Okay, so we’re stepping into methodology here a little bit. I had already read a little about tame and wicked problems before, but never did the output portion of it, so a lot was lost. I did a little research now for the courses I’m taking (which either directly or indirectly touch on this theme, since environmental problems generally involve multiple sides and problems), but I haven’t done the proper, thorough academic work, which I’ll postpone for a bit still. So here are my first impressions on tame and wicked problems.
From what I’ve found, tame problems are problems we could consider exact: they have a beginning, middle and end. Once you define the problem, there are a set of tools you would use to arrive at a solution, and then the problem would be done with. I likened this to exact sciences versus human and social sciences for the sake of comprehension.
Wicked problems, on the other hand, are the really complex ones you don’t really have a formula for solving. They involve multiple elements that affect each other and other elements as you move them. This concept was elaborated in a treatise by Horst Rittel and Melvin M. Webber in 1973. Below are the 10 characteristics the authors attributed to wicked problems on this treatise.

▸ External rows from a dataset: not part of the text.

(* ===== verification/ContractRefinement.v ===== *)
(** * The tables of contracts keep their promises

    No code of its own: every call of [ContractTables] does what [ContractSpec]
    says. *)

From S2P Require Import Prelude UndoIndex UndoOrder UndoRepr UndoTable ResourceLimits ContractTables ContractRows ContractSpec.
Open Scope Z_scope.

(** ** Objects in the chain database *)

Section Objects.
Context {A : Type} (orders : list (@order (row A))).
(** The indices tell rows apart by their primary keys, as one of them does. *)
Definition row_indices : Prop :=
  by_primary ∈ orders /\ Forall (fun lt : @order (row A) => forall r s, lt r s = false -> lt s r = false -> t_id r = t_id s /\ primary_key r = primary_key s) orders.
Hypothesis (Hord : row_indices).

Lemma fits_rows id (r : row A) m : fits orders id r m = true <-> forall p s, m !! p = Some s -> p <> id -> t_id s = t_id r -> primary_key s <> primary_key r.
Proof.
  destruct Hord as [Hp Hall]. rewrite fits_true. split.
  - intros H p s Es Hne HT Hid. destruct (H _ p s Hp Es Hne) as [E|E]; unfold by_primary in E; rewrite pair_less_lt in E; cbn in E; lia.
  - intros H lt p s Hlt Es Hne. rewrite Forall_forall in Hall. destruct (lt r s) eqn:E1; [by left|]. destruct (lt s r) eqn:E2; [by right|].
    destruct (Hall lt Hlt r s E1 E2). by destruct (H p s Es Hne).
Qed.

Context (kept : Z) (tabs : gmap Z table_id_object) (next : Z) (t : @table (row A)) (ic : iterator_cache) (sp : rows_spec A).
Hypothesis (Ht : tables_ok tabs next) (Hr : rows_ok kept tabs next t ic sp).

Lemma db_create_ok T k id v : key_of tabs T = Some k -> let new := Row (table_next t) T id v.1 v.2 in
  if bool_decide (rows_of sp k !! id = None)
  then exists t', db_create orders t (fun p => Row p T id v.1 v.2) = Ok (table_next t, t') /\ contents t' !! table_next t = Some new /\ rows_ok kept tabs next t' ic (set_row sp k id v)
  else db_create orders t (fun p => Row p T id v.1 v.2) = Throw std_logic_error.
Proof.
  intros Ek new. unfold db_create. cbn -[fits]. fold new. case_bool_decide as Hno.
  - assert (Hf : fits orders (table_next t) new (contents t) = true).
    { apply fits_rows. cbn. intros p s Es Hne HT Hid. assert (rows_of sp k !! id = Some (payer s, payload s)); [|congruence].
      apply (ro_rows _ _ _ _ _ _ Hr T k); [done|]. exists p, s. unfold view. by rewrite Hid. }
    rewrite Hf. eexists. split; [reflexivity|]. cbn. split; [by rewrite lookup_insert_eq|]. by apply insert_row_ok.
  - assert (Hf : fits orders (table_next t) new (contents t) = false).
    { apply not_true_iff_false. rewrite fits_rows. intros H. destruct (rows_of sp k !! id) as [w|] eqn:Ew; [|done].
      apply (ro_rows _ _ _ _ _ _ Hr T k id w Ek) in Ew as (p & s & Es & HT & Hv). injection Hv as Hid _. refine (H p s Es _ HT Hid).
      apply (ro_id _ _ _ _ _ _ Hr) in Es. lia. }
    by rewrite Hf.
Qed.

Lemma db_modify_ok r k pay a : contents t !! row_id r = Some r -> key_of tabs (t_id r) = Some k ->
  exists t', db_modify orders t (row_id r) (fun o => Row (row_id o) (t_id o) (primary_key o) pay a) = Ok t' /\ rows_ok kept tabs next t' ic (set_row sp k (primary_key r) (pay, a)).
Proof.
  intros Er Ek. unfold db_modify, table_op. rewrite Er. cbn [fst snd]. assert (Hf : fits orders (row_id r) (Row (row_id r) (t_id r) (primary_key r) pay a) (contents t) = true).
  { apply fits_rows. cbn. intros p s Es Hne HT Hid. apply Hne. by apply (ro_unique _ _ _ _ _ _ Hr p (row_id r) s r). }
  rewrite Hf. eexists. split; [reflexivity|]. by apply (update_row_ok kept tabs next t ic sp (row_id r) r (Row (row_id r) (t_id r) (primary_key r) pay a)).
Qed.

Lemma db_remove_ok p (r : row A) : contents t !! p = Some r -> db_remove orders t p = Ok (with_contents t (delete p (contents t))).
Proof. intros Er. unfold db_remove, table_op. by rewrite Er. Qed.
End Objects.

Lemma key_value_row_indices : row_indices key_value_indices.
Proof. split; [by left|]. constructor; [|constructor]. apply by_primary_order. Qed.

(** ** The context and its specification *)

Section Refinement.
Context {K : Type} (key_less : index_kind -> K -> K -> bool) (Hkeys : forall k, strict_weak (key_less k)).
Implicit Types (c : @apply_context K) (s : @contract_spec K).

Lemma index_row_indices i : row_indices (index_indices key_less i).
Proof. split; [by left|]. constructor; [apply by_primary_order|]. constructor; [|constructor]. by apply by_secondary_order. Qed.

(** [cnt] is what the tables have counted. *)
Record agrees_at (cnt : table_key -> Z) (c : @apply_context K) (s : @contract_spec K) : Prop := {
  aa_tables : tables_ok (contents (table_ids c)) (table_next (table_ids c));
  aa_spec_tables : forall k p, spec_tables s !! k = Some p <-> exists T o, contents (table_ids c) !! T = Some o /\ code_scope_table o = k /\ table_payer o = p;
  aa_count : forall T o, contents (table_ids c) !! T = Some o -> count o = cnt (code_scope_table o);
  aa_rows : rows_ok (kept_below c) (contents (table_ids c)) (table_next (table_ids c)) (key_values c) (keyval_cache c) (spec_rows s);
  aa_indices : forall i, rows_ok (kept_below c) (contents (table_ids c)) (table_next (table_ids c)) (index_objects c i) (itr_cache c i) (spec_indices s i);
  aa_billing : billing c = spec_billing s;
  aa_kept : kept_below c <= table_next (table_ids c);
  aa_new : forall T o, contents (table_ids c) !! T = Some o -> bool_decide (code_scope_table o ∈ spec_new s) = (kept_below c <=? T)
}.

Lemma with_billing_ok cnt c s b : agrees_at cnt c s -> agrees_at cnt (with_billing c b) (with_spec_billing s b).
Proof. by intros []. Qed.

Lemma bill_both e c s payer delta : billing c = spec_billing s ->
  both (fun c' s' => exists b, c' = with_billing c b /\ s' = with_spec_billing s b) (bill e c payer delta) (bill_spec e s payer delta).
Proof. intros Hb. unfold bill, bill_spec. rewrite Hb. destruct (update_db_usage _ _ _ _) as [b|]; cbn; [by exists b|done]. Qed.

Lemma with_rows_ok cnt c s t ic sp : agrees_at cnt c s -> rows_ok (kept_below c) (contents (table_ids c)) (table_next (table_ids c)) t ic sp ->
  agrees_at cnt (with_keyval_cache (with_key_values c t) ic) (with_spec_rows s sp).
Proof. by intros []. Qed.

Lemma with_index_ok cnt c s i t ic sp : agrees_at cnt c s -> rows_ok (kept_below c) (contents (table_ids c)) (table_next (table_ids c)) t ic sp ->
  agrees_at cnt (with_itr_cache (with_index_objects c i t) i ic) (with_spec_index s i sp).
Proof. intros [] Hr. split; cbn; try done. intros j. by case_decide. Qed.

10 characteristics of wicked problems
- There is no definitive formulation of a wicked problem.
- Wicked problems have no stopping rule.
- Solutions to wicked problems are not true-or-false, but better or worse.
- There is no immediate and no ultimate test of a solution to a wicked problem.
- Every solution to a wicked problem is a “one-shot operation”; because there is no opportunity to learn by trial and error, every attempt counts significantly.
- Wicked problems do not have an enumerable (or an exhaustively describable) set of potential solutions, nor is there a well-described set of permissible operations that may be incorporated into the plan.
- Every wicked problem is essentially unique.
- Every wicked problem can be considered to be a symptom of another problem.
- The existence of a discrepancy representing a wicked problem can be explained in numerous ways. The choice of explanation determines the nature of the problem’s resolution.
- The social planner has no right to be wrong (i.e., planners are liable for the consequences of the actions they generate).
Source: Rittel, H.; Webber, M. Dilemmas in a General Theory of Planning. Policy Sciences 4 (1973), 155-169. Available at: https://web.archive.org/web/20070930021510/http://www.uctc.net/mwebber/Rittel+Webber+Dilemmas+General_Theory_of_Planning.pdf
Still elaborating on wicked problems, in 2000 professor Nancy Roberts described three strategies to handle them:
3 strategies to handle wicked problems
- Authoritative: this strategy rests upon the basis of the fewer, the better. It means that to tackle wicked problems, few people should be involved in creating solutions in order to minimize the complexity of the problem. The downside of this approach is obvious: not every side of the story is heard and taken into account.
- Competitive: this strategy intends to fine-tune the best solutions by pitting opposing sides against each other, extracting the best out of each “side”. The downside of this approach is that this often creates a confrontational environment that is not conducive to sharing and consensus.
- Collaborative: this strategy is the more democratic of the three, engaging all stakeholders involved in a given situation. All parties have a voice and a common decision is made. The downside of this approach is that it may take a long time to find solutions and actions might be delayed.
Source: Roberts, N. Wicked problems and network approaches to resolution. International Public Management Review, Vol.1, Issue 1, 2000. Available at: http://journals.sfu.ca/ipmr/index.php/ipmr/article/download/175/175
So, in short, I guess tame problems are the ones you can solve, and wicked problems are the ones you can remedy but not completely solve. I think it’s very apparent that wicked problems are the kind of problems you are met with when handling environmental matters, so it’s indeed relevant that this is studied when going deeper into environmental management.